Querida Derecha: Sí. Ya sé que estás dividida. No sólo porque parte de los tuyos no fueron a la masiva manifestación, que tenía que haber sido tsunami y se quedó en marea alta, sino porque te manifestabas contra otra Derecha: la que está en un Gobierno que mantiene políticas de derecha con concesiones a lo social y a la modernidad insoslayable. Que tú hayas querido convertir al Sr. Zapatero, un demócrata radical, en el Anti Cristo es cosa tuya y de los psicólogos que te tratan, pero entiende que me moleste comulgar con esa rueda de molino. El señor Zapatero se podrá equivocar en las tácticas, comunicará mal sus opciones de gobernante, podrá parecer titubeante o sufrir merecidamente que le crezcan los enanos, pero en modo alguno está poniendo en peligro a ¡Ehpaña! Ni era necesario tocar a rebato sacando a la gente a decir simplezas, sobre todo si llevan mucho dolor dentro, que luego se las creen y se frustran en cuanto el cambio climático se carga las montañas nevadas.

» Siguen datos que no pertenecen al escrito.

(* ===== verification/CollBase.v ===== *)
(** * CollBase: what the collectives share
    ([pluvio_collective/src/op.rs], [error.rs], [ucx_backend/tag.rs],
    [am_router.rs] (headers and keys), [communicator.rs])

    Reduction operators over machine integers and IEEE floats (as the Standard
    Library specifies them), the 64-bit tags and 8-byte headers that name a
    message, and the communicator of a rank. *)

From Stdlib Require Import SpecFloat.
From S2P Require Import Prelude.

(** ** Errors *)

Inductive CollectiveError : Type :=
| Mpi (code : Z)
| Ucx (msg : string)
| BadShape
| Bootstrap (msg : string)
| BadHeader (got expected : nat)
| Protocol (msg : string).

(** ** Reduction operators *)

Class Op (T : Type) := {
  op_apply : T -> T -> T;
  op_identity : T
}.

Section float.
Context (prec emax : Z).

(** The largest finite number: [f32::MAX], [f64::MAX]. *)
Definition float_max (neg : bool) : spec_float := S754_finite neg (Z.to_pos (2 ^ prec - 1)) (emax - prec).
Definition float_one : spec_float := S754_finite false (Z.to_pos (2 ^ (prec - 1))) (1 - prec).
(** [a > b]. *)
Definition float_gt (a b : spec_float) : bool := SFltb b a.

Definition Sum_float : Op spec_float := {| op_apply := SFadd prec emax; op_identity := S754_zero false |}.
Definition Max_float : Op spec_float :=
  {| op_apply a b := if float_gt a b then a else b; op_identity := float_max true |}.
Definition Min_float : Op spec_float :=
  {| op_apply a b := if SFltb a b then a else b; op_identity := float_max false |}.
Definition Prod_float : Op spec_float := {| op_apply := SFmul prec emax; op_identity := float_one |}.
End float.

(** [u32]. *)
Definition Sum_u32 : Op Z := {| op_apply a b := wrap32 (a + b); op_identity := 0%Z |}.
Definition BitXor_u32 : Op Z := {| op_apply := Z.lxor; op_identity := 0%Z |}.

Section reduce.
Context {T : Type} `{Op T}.

Definition LANES : nat := 8.
(** [chunks_exact]: the whole chunks and the remainder. *)
Definition chunks_exact {A} (m : nat) (l : list A) : list (list A) :=
  map (fun i => slice (i * m) m l) (seq 0 (length l / m)).
Definition chunks_remainder {A} (m : nat) (l : list A) : list A := drop (length l / m * m) l.

(** Zips two iterators and writes to the first. *)
Fixpoint zip_into {A B} (f : A -> B -> A) (dst : list A) (src : list B) : list A :=
  match dst, src with
  | d :: dst, s :: src => f d s :: zip_into f dst src
  | _, _ => dst
  end.

(** [for i in 0..LANES { d[i] = apply(d[i], s[i]) }]. *)
Definition reduce_lanes (d s : list T) : list T := zip_into op_apply d s.

(** The [debug_assert_eq!] of the lengths is left out: every call below has equal
    lengths. *)
Definition reduce_in_place (dst src : list T) : list T :=
  concat (zip_into reduce_lanes (chunks_exact LANES dst) (chunks_exact LANES src))
  ++ zip_into op_apply (chunks_remainder LANES dst) (chunks_remainder LANES src).

Lemma zip_into_zip_with {A B} (f : A -> B -> A) (dst : list A) (src : list B) :
  length dst = length src -> zip_into f dst src = zip_with f dst src.
Proof.
  revert src. induction dst as [|d dst IH]; intros [|s src] Hl; try done. cbn in *. f_equal. apply IH. lia.
Qed.

Lemma chunks_zip (k : nat) (dst src : list T) :
  length dst = k * LANES -> length src = k * LANES ->
  concat (zip_into reduce_lanes (map (fun i => slice (i * LANES) LANES dst) (seq 0 k))
    (map (fun i => slice (i * LANES) LANES src) (seq 0 k))) = zip_with op_apply dst src.
Proof.
  assert (Hshift : forall (l : list T) k, map (fun i => slice (i * LANES) LANES l) (seq 1 k) =
    map (fun i => slice (i * LANES) LANES (drop LANES l)) (seq 0 k)).
  { intros l k'. rewrite <- seq_shift, map_map. apply map_ext. intros i. unfold slice.
    by rewrite drop_drop. }
  revert dst src. induction k as [|k IH]; intros dst src Hd Hs.
  - destruct dst; [done|]. cbn in Hd. lia.
  - cbn [seq map]. rewrite !Hshift. cbn [zip_into concat]. rewrite IH by (rewrite length_drop; lia).
    unfold slice at 1 2. cbn [Nat.mul drop]. rewrite !drop_0. unfold reduce_lanes.
    rewrite zip_into_zip_with by (rewrite !length_take; lia).
    rewrite <- zip_with_app by (rewrite !length_take; lia). by rewrite !take_drop.
Qed.

Lemma zip_into_length {A B} (f : A -> B -> A) (dst : list A) (src : list B) :
  length (zip_into f dst src) = length dst.
Proof. revert src. induction dst as [|d dst IH]; intros [|s src]; cbn; [done..|]. by rewrite IH. Qed.

Lemma concat_zip_into_length (dss sss : list (list T)) :
  length (concat (zip_into reduce_lanes dss sss)) = length (concat dss).
Proof.
  revert sss. induction dss as [|d dss IH]; intros [|s sss]; cbn; [done..|].
  rewrite !length_app, IH. f_equal. apply zip_into_length.
Qed.

Lemma reduce_in_place_length (dst src : list T) : length (reduce_in_place dst src) = length dst.
Proof.
  unfold reduce_in_place. rewrite length_app, concat_zip_into_length, zip_into_length, <- length_app. f_equal.
  unfold chunks_exact, chunks_remainder. set (k := length dst / LANES).
  assert (Hk : k * LANES <= length dst) by (rewrite Nat.mul_comm; apply Nat.Div0.mul_div_le).
  assert (Ht : concat (map (fun i => slice (i * LANES) LANES dst) (seq 0 k)) = take (k * LANES) dst).
  { rewrite <- (concat_slices k LANES (take (k * LANES) dst)) by (rewrite length_take; lia). f_equal.
    apply map_ext_in. intros i Hi%in_seq. apply list_eq. intros j. destruct (decide (j < LANES)).
    - rewrite !slice_lookup by done. rewrite lookup_take_lt by nia. done.
    - unfold slice. rewrite !lookup_ge_None_2; [done| |]; rewrite length_take; lia. }
  by rewrite Ht, take_drop.
Qed.

(** The unrolled loop is the element-wise reduction. *)
Lemma reduce_in_place_zip (dst src : list T) :
  length dst = length src -> reduce_in_place dst src = zip_with op_apply dst src.
Proof.
  intros Hl. unfold reduce_in_place, chunks_exact, chunks_remainder. rewrite <- Hl.
  set (k := length dst / LANES). assert (Hk : k * LANES <= length dst).
  { rewrite Nat.mul_comm. by apply Nat.Div0.mul_div_le. }
  assert (Ht : forall l : list T, length l = length dst ->
    map (fun i => slice (i * LANES) LANES l) (seq 0 k) =
    map (fun i => slice (i * LANES) LANES (take (k * LANES) l)) (seq 0 k)).
  { intros l Hll. apply map_ext_in. intros i Hi%in_seq. apply list_eq. intros j.
    destruct (decide (j < LANES)).
    - rewrite !slice_lookup by done. rewrite lookup_take_lt by nia. done.
    - unfold slice. rewrite !lookup_ge_None_2; [done| |]; rewrite length_take; lia. }
  rewrite (Ht dst), (Ht src) by done.
  rewrite chunks_zip by (rewrite length_take; lia).
  rewrite zip_into_zip_with by (rewrite !length_drop; lia).
  rewrite <- zip_with_app by (rewrite !length_take; lia). by rewrite !take_drop.
Qed.
End reduce.

(** ** Tags *)

Local Open Scope Z_scope.

Definition encode_tag (src step phase micro_chunk : Z) : Z :=
  Z.lor (Z.lor (Z.lor (Z.land src 0xffff) (Z.shiftl step 16)) (Z.shiftl phase 32)) (Z.shiftl micro_chunk 40).

Lemma lor_shift_add a b k : 0 <= k -> 0 <= a < 2 ^ k -> Z.lor a (Z.shiftl b k) = a + b * 2 ^ k.
Proof.
  intros Hk Ha. rewrite Z.shiftl_mul_pow2 by done. rewrite <- Z.add_lor_land, Z.add_comm.
  assert (Hl : Z.land a (b * 2 ^ k) = 0); [|lia].
  apply Z.bits_inj'. intros i Hi. rewrite Z.land_spec, Z.bits_0. destruct (Z.ltb_spec i k).
  - rewrite Z.mul_pow2_bits_low by done. apply andb_false_r.
  - destruct (decide (a = 0)) as [->|]; [by rewrite Z.testbit_0_l|].
    rewrite (Z.bits_above_log2 a i); [done|lia|]. apply Z.log2_lt_pow2; [lia|].
    eapply Z.lt_le_trans; [apply Ha|]. apply Z.pow_le_mono_r; lia.
Qed.

Lemma encode_tag_sum src step phase micro :
  in_u16 step -> in_u8 phase -> in_u8 micro ->
  encode_tag src step phase micro = src mod 65536 + step * 2 ^ 16 + phase * 2 ^ 32 + micro * 2 ^ 40.
Proof.
  unfold in_u16, in_u8. intros Hs Hp Hm. unfold encode_tag.
  assert (H0 : Z.land src 0xffff = src mod 65536) by (apply (Z.land_ones src 16); lia).
  assert (Hr := Z.mod_pos_bound src 65536 ltac:(lia)).
  rewrite H0, (lor_shift_add _ step 16), (lor_shift_add _ phase 32), (lor_shift_add _ micro 40) by lia. lia.
Qed.

(** Which rank a tag names. *)
Definition tag_src (tag : Z) : nat := Z.to_nat (Z.land tag 0xffff).

Lemma tag_src_encode src step phase micro :
  in_u16 step -> in_u8 phase -> in_u8 micro -> (Z.of_nat src < 65536) ->
  tag_src (encode_tag (Z.of_nat src) step phase micro) = src.
Proof.
  intros Hs Hp Hm Hn. unfold tag_src. change 0xffff with (Z.ones 16).
  rewrite Z.land_ones, encode_tag_sum by (lia || done).
  rewrite (Z.mod_small (Z.of_nat src)) by lia.
  replace (_ + step * 2 ^ 16 + _ + _) with (Z.of_nat src + (step + phase * 2 ^ 16 + micro * 2 ^ 24) * 2 ^ 16) by lia.
  rewrite Z.mod_add, Z.mod_small by lia. lia.
Qed.

(** Two messages have the same tag only when rank (modulo [2 ^ 16]), step, phase and
    micro-chunk agree. *)
Lemma encode_tag_inj s1 t1 p1 m1 s2 t2 p2 m2 :
  in_u16 t1 -> in_u8 p1 -> in_u8 m1 -> in_u16 t2 -> in_u8 p2 -> in_u8 m2 ->
  encode_tag s1 t1 p1 m1 = encode_tag s2 t2 p2 m2 ->
  s1 mod 65536 = s2 mod 65536 /\ t1 = t2 /\ p1 = p2 /\ m1 = m2.
Proof.
  intros. rewrite !encode_tag_sum in * by done. unfold in_u16, in_u8 in *.
  assert (Hb1 := Z.mod_pos_bound s1 65536 ltac:(lia)). assert (Hb2 := Z.mod_pos_bound s2 65536 ltac:(lia)). lia.
Qed.

(** ** Headers *)

Record AmHeader : Type := mkHeader { hsrc : Z; hstep : Z; hphase : Z; hmicro : Z }.
Definition BYTES : nat := 8.

Definition header_encode (h : AmHeader) : list Z :=
  let out := repeat 0 BYTES in
  let out := splice 0 (le_bytes 2 (hsrc h)) out in
  let out := splice 2 (le_bytes 2 (hstep h)) out in
  let out := <[4%nat := hphase h]> out in
  <[5%nat := hmicro h]> out.

Definition header_decode (bytes : list Z) : result AmHeader CollectiveError :=
  if (length bytes <? BYTES)%nat then RErr (BadHeader (length bytes) BYTES)
  else ROk (mkHeader (of_le_bytes (slice 0 2 bytes)) (of_le_bytes (slice 2 2 bytes))
              (nth 4 bytes 0) (nth 5 bytes 0)).

Record RecvKey : Type := mkKey { ksrc : Z; kstep : Z; kphase : Z; kmicro : Z }.
#[export] Instance RecvKey_eq_dec : EqDecision RecvKey.
Proof. solve_decision. Defined.
#[export] Instance RecvKey_countable : Countable RecvKey.
Proof.
  apply (inj_countable' (fun k => (ksrc k, kstep k, kphase k, kmicro k))
    (fun '(a, b, c, d) => mkKey a b c d)). by intros [].
Defined.
Definition key_of (h : AmHeader) : RecvKey := mkKey (hsrc h) (hstep h) (hphase h) (hmicro h).

(** The rank and the micro-chunk a key names. *)
Definition key_src (k : RecvKey) : nat := Z.to_nat (ksrc k).
Definition key_row (k : RecvKey) : nat := Z.to_nat (kmicro k).

Lemma header_decode_encode h :
  in_u16 (hsrc h) -> in_u16 (hstep h) -> in_u8 (hphase h) -> in_u8 (hmicro h) ->
  header_decode (header_encode h) = ROk h.
Proof.
  unfold in_u16, in_u8. intros Hs Ht _ _. destruct h as [s t p m]. cbn [hsrc hstep hphase hmicro] in *.
  unfold header_decode, header_encode. cbn -[Z.add Z.mul Z.div Z.modulo].
  do 2 f_equal; rewrite ?Z.mul_0_r, ?Z.add_0_r.
  - rewrite (Z.mod_small (s / 256)); [|split; [apply Z.div_pos|apply Z.div_lt_upper_bound]; lia].
    rewrite Z.add_comm. symmetry. apply Z.div_mod. lia.
  - rewrite (Z.mod_small (t / 256)); [|split; [apply Z.div_pos|apply Z.div_lt_upper_bound]; lia].
    rewrite Z.add_comm. symmetry. apply Z.div_mod. lia.
Qed.

(** ** Communicators *)

(** An endpoint is the rank it reaches. *)
Record UcxCommunicator : Type := mkComm { crank : nat; csize : nat; endpoints : list (option nat) }.

Definition endpoint (c : UcxCommunicator) (r : nat) : option nat := e ← endpoints c !! r; e.

(** The communicator [bootstrap] builds: an endpoint to each other rank. *)
Record CommOk (n r : nat) (c : UcxCommunicator) : Prop := {
  co_rank : crank c = r;
  co_size : csize c = n;
  co_endpoint p : (p < n)%nat -> p <> r -> endpoint c p = Some p
}.

Definition full_comm (n r : nat) : UcxCommunicator :=
  mkComm r n (map (fun p => if decide (p = r) then None else Some p) (seq 0 n)).

Lemma full_comm_ok n r : CommOk n r (full_comm n r).
Proof.
  split; [done..|]. intros p Hp Hne. unfold endpoint, full_comm. cbn.
  rewrite list_lookup_fmap, lookup_seq_lt by done. cbn. by rewrite decide_False.
Qed.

Felizmente, mientras sacabas a la calle a los patriotas de toda la vida y de un exclusivo amor a una ¡Ehpaña! que otros muchos no podemos compartir, otras gentes, incluida una derecha que no trafica con sentimientos, se ponían a elaborar mensajes más racionales, desmontaban tus mentiras y hasta se permitían un toque de humor. Me llegó al móvil un mensaje que agradecía al Sr. Rajoy que os hubiera sacado a todos a la calle. Decía el remitente: «Nosotros somos más». Que conste que no minimizo el esfuerzo que has hecho por hacernos comprender que no estás dispuesta a consentir el drama que, según tú, se nos viene encima. Sólo que yo temo que, por mucho que sufras con los males que le diagnosticas a la Patria, tu remedio resulte peor que la supuesta enfermedad.

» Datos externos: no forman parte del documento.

Lemma quiet_step e m st st' w p :
  Meeting m st -> quiet_event e -> router_event debug e st = Ok (st', w, p) ->
  Meeting (match e with
    | EPollRecv j k => if decide (j = i) then
        match m with Neither | Posted _ => Posted (clone_raw k) | _ => Delivered end else m
    | _ => m end) st'.
Proof.
  intros HM Hq He. destruct st as [r fs]. destruct e as [k b|j k|j]; cbn in *.
  - destruct (deliver k b r) as [r1 w1] eqn:Hd. inv_Ok.
    destruct (deliver_other _ _ _ _ _ _ HM Hq Hd) as (H1 & H2 & H3).
    eapply meeting_frame; [done|done|done|done|apply (me_others _ _ HM)|done].
  - destruct (fs !! j) as [f|] eqn:Hf.
    + destruct (RecvFuture_poll debug k f r) as [[[r1 f1] p1]|] eqn:Hp; cbn in He; [|done]. inv_Ok.
      destruct (decide (j = i)) as [->|Hne].
      * destruct (poll_key k _ _ HM) as (r2 & f2 & Hp2 & HM2). cbn in Hp2, HM2. rewrite Hf in Hp2. cbn in Hp2.
        rewrite Hp in Hp2. by injection Hp2 as -> -> ->.
      * destruct (me_others _ _ HM j f Hf Hne) as [Hk Hc].
        destruct (poll_other k f r1 f1 p1 _ _ HM Hk ltac:(congruence) Hp) as (H1 & H2 & H3 & H4 & H5).
        eapply meeting_frame; [done| |done|done| |done]; cbn.
        -- by rewrite lookup_insert_ne.
        -- intros j' f'. destruct (decide (j' = j)) as [->|].
           ++ rewrite lookup_insert_eq. intros [= <-] _. by rewrite H3, H4.
           ++ rewrite lookup_insert_ne by done. apply (me_others _ _ HM).
    + inv_Ok. case_decide as Hji; [|done]. subst. destruct (me_future _ _ HM) as (b & Hb & _). cbn in Hb. congruence.
  - destruct (fs !! j) as [f|] eqn:Hf; inv_Ok; [|done].
    destruct (me_others _ _ HM j f Hf Hq) as [Hk _].
    destruct (drop_other f _ _ HM Hk) as (H1 & H2 & H3).
    eapply meeting_frame; [done| |done| | |done]; cbn in *.
    + by rewrite lookup_delete_ne.
    + by rewrite H2.
    + intros j' f' Hj'. apply lookup_delete_Some in Hj' as [_ Hj']. by apply (me_others _ _ HM).
Qed.

(** The state of the meeting after the polls of [es]. *)
Definition met_after (es : list RouterEvent) (m : Met) : Met :=
  match m, last_poll es (match m with Posted k => Some k | _ => None end) with
  | Neither, Some k | Posted _, Some k => Posted k
  | Early, Some _ => Delivered
  | m, _ => m
  end.

Lemma last_poll_some es w : is_Some w -> is_Some (last_poll es w).
Proof.
  revert w. induction es as [|[k b|j k|j] es IH]; intros w Hw; cbn; try apply IH; try done. case_decide; [by eexists|done].
Qed.

Lemma quiet_run es m st st' :
  Meeting m st -> Forall quiet_event es -> router_run debug es st = Ok st' -> Meeting (met_after es m) st'.
Proof.
  intros HM Hq. revert m st HM. induction Hq as [|e es He _ IH]; intros m st HM Hr.
  - cbn in Hr. inv_Ok. by destruct m.
  - cbn [router_run] in Hr. destruct (router_event debug e st) as [[[st1 w] p]|] eqn:Hs; cbn in Hr; [|done].
    specialize (IH _ _ (quiet_step _ _ _ _ _ _ HM He Hs) Hr). clear Hr Hs.
    destruct e as [k b|j k|j]; cbn [met_after last_poll] in *; try done.
    unfold met_after in *. cbn [last_poll]. destruct (decide (j = i)) as [_|]; [|done].
    destruct m as [|w'| |]; cbn in IH |- *; try done.
    + destruct (last_poll es (Some (clone_raw k))) eqn:Hl; [done|].
      by destruct (last_poll_some es (Some (clone_raw k))) as [? ?]; [eexists|congruence].
    + destruct (last_poll es (Some (clone_raw k))) eqn:Hl; [done|].
      by destruct (last_poll_some es (Some (clone_raw k))) as [? ?]; [eexists|congruence].
    + destruct (last_poll es (Some (clone_raw k))) eqn:Hl.
      * by destruct (last_poll es None).
      * by destruct (last_poll_some es (Some (clone_raw k))) as [? ?]; [eexists|congruence].
Qed.

Lemma router_run_app es1 es2 st :
  router_run debug (es1 ++ es2) st = (st ← router_run debug es1 st; router_run debug es2 st).
Proof.
  revert st. induction es1 as [|e es1 IH]; intros st; cbn; [done|].
  destruct (router_event debug e st) as [[[st1 w] p]|]; cbn; [apply IH|done].
Qed.

(** C18. A message meets its receive, whichever comes first.  Take a receive whose
    key no other receive uses, and a run in which the message of that key comes
    once, among any messages, polls and drops of other receives, and any polls of
    this one.  Without debug assertions the run never panics.  If the receive was
    polled before the message came, its message wakes the waker of its last poll; and
    in any case the next poll after the run resolves, with the message's bytes copied
    to the front of the target. *)
Theorem message_meets_receive es1 es2 st k :
  Meeting Neither st -> Forall quiet_event es1 -> Forall quiet_event es2 ->
  (debug = false -> exists st', router_run debug (es1 ++ EMsg key bytes :: es2) st = Ok st') /\
  forall st', router_run debug (es1 ++ EMsg key bytes :: es2) st = Ok st' ->
  (exists st1 st2, router_run debug es1 st = Ok st1 /\
     router_event debug (EMsg key bytes) st1 = Ok (st2, last_poll es1 None, None)) /\
  exists st'', router_event debug (EPollRecv i k) st' = Ok (st'', None, Some (Ready (ROk tt))) /\
    cells st''.1 !! i = Some (mkCell true received).
Proof.
  intros HM Hq1 Hq2. split; [intros ->; apply router_run_total|]. intros st' Hr. rewrite router_run_app in Hr.
  destruct (router_run debug es1 st) as [st1|] eqn:H1; cbn in Hr; [|done].
  assert (HM1 := quiet_run _ _ _ _ HM Hq1 H1). unfold met_after in HM1.
  destruct st1 as [r1 fs1].
  assert (Hm : exists m, Meeting m (r1, fs1) /\ (m = Neither \/ exists w, m = Posted w) /\
    match m with Posted w => Some w | _ => None end = last_poll es1 None).
  { destruct (last_poll es1 None) as [w|]; [exists (Posted w)|exists Neither]; (split; [done|]); split; eauto. }
  destruct Hm as (m & HM' & Hm & Hw). destruct (deliver_key m _ HM' Hm) as [HM2 Hd]. cbn in HM2, Hd, Hr.
  destruct (deliver key bytes r1) as [r2 w] eqn:Hdl. cbn in *. split.
  { exists (r1, fs1), (r2, fs1). split; [done|]. cbn [router_event]. rewrite ?Hdl. cbn. by rewrite <- Hw, <- Hd. }
  assert (HM3 := quiet_run _ _ _ _ HM2 Hq2 Hr).
  assert (Hend : exists m', Meeting m' st' /\ (m' = Early \/ m' = Delivered)).
  { eexists. split; [exact HM3|]. unfold met_after.
    destruct Hm as [->|[? ->]]; destruct (last_poll es2 None); cbn; auto. }
  destruct Hend as (m' & HM4 & Hm'). destruct st' as [r' fs'].
  destruct (poll_key k _ _ HM4) as (r'' & f'' & Hp & HM5). destruct (me_future _ _ HM4) as (b & Hf & _).
  cbn in Hp, Hf, HM5 |- *. rewrite Hf in *. cbn in Hp. rewrite Hp. cbn. eexists. split.
  - by destruct Hm' as [-> | ->].
  - assert (Hc := me_cell _ _ HM5). cbn in Hc |- *. rewrite Hc. by destruct Hm' as [-> | ->].
Qed.
End facts.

Si no supiéramos cómo te las gastas cuando te pones melodramática, la maniobra de acoso y derribo que le tienes montada al demócrata Zapatero sería cosa de risa. A mí, que caiga un político no me impresiona. Ya lo dijo Manu Chao: Son los fusibles del sistema. Lo que me inquieta es que el autoritarismo, la manipulación y el desprecio a «los otros» sustituyan a las pactadas reglas de funcionamiento de esta imperfecta democracia que tanto nos ha costado en el tiempo y en «las negociaciones» que se mantuvieron en su día para reinsertar en la vida democrática a los herederos directos de unos vulgares golpistas. ¡Que nos digan a nosotros si no pagamos «precio político» por pactar la Democracia para todos!

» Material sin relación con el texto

(* ===== verification/Bcast.v ===== *)
(** * Bcast: broadcast and scatter
    ([pluvio_collective/src/ucx_backend/broadcast.rs], [scatter.rs])

    The broadcast follows a binomial tree over the ranks counted from the root: in
    round [r] the ranks below [2 ^ r] send to the rank [2 ^ r] above them.  The
    scatter is one round: the root sends each rank its chunk. *)

From S2P Require Import Prelude CollBase Spmd Ring Bruck.

Section defs.
Context {T : Type}.
Abbreviation P := (Prog RecvKey (list T) (RankResult T)).

(** ** Broadcast *)

Definition PHASE_BCAST : Z := 5.

(** [usize::BITS - x.leading_zeros()]. *)
Definition bit_length (x : nat) : nat := if x =? 0 then 0 else S (Nat.log2 x).
Definition logical_highest_bit (x : nat) : nat := Nat.log2 x.

(** One round; the state is [buf] and [have_data]. *)
Definition broadcast_round (c : UcxCommunicator) (root round : nat) (s : list T * bool)
    (k : (list T * bool) * result unit CollectiveError -> P) : P :=
  let n := csize c in
  let rank := crank c in
  let (buf, have_data) := s in
  let logical := (rank + n - root) mod n in
  let mask := 2 ^ round in
  if have_data then
    let peer_logical := Nat.lor logical mask in
    if negb (peer_logical =? logical) && (peer_logical <? n) then
      let peer := (peer_logical + root) mod n in
      match endpoint c peer with
      | None => k (s, RErr (Protocol "bcast: missing endpoint"))
      | Some ep =>
          Send ep (am_key rank round PHASE_BCAST) buf (fun r =>
            match r with
            | ROk _ => k (s, ROk tt)
            | RErr e => k (s, RErr (Ucx ("am_send: " ++ e)))
            end)
      end
    else k (s, ROk tt)
  else
    if round =? logical_highest_bit logical then
      let parent_logical := Nat.ldiff logical (2 ^ round) in
      let parent := (parent_logical + root) mod n in
      Recv (am_key parent round PHASE_BCAST) (fun r =>
        match r with
        | ROk d => k ((fill buf d, true), ROk tt)
        | RErr e => k (s, RErr (Ucx e))
        end)
    else k (s, ROk tt).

Por todo eso, Derecha, te auguro una depresión post parto, como le pasa a esas madres sobreprotectoras cuando descubren que sus retoños no comparten sus miedos y se lanzan a vivir sus propias vidas.
Cuando te canses de mirar hacia atrás, dedícate a trabajar por un futuro menos crispado. Podrás identificar mejor los males de la Patria y no parecerá que le llamas tuyo a lo que es también de otros.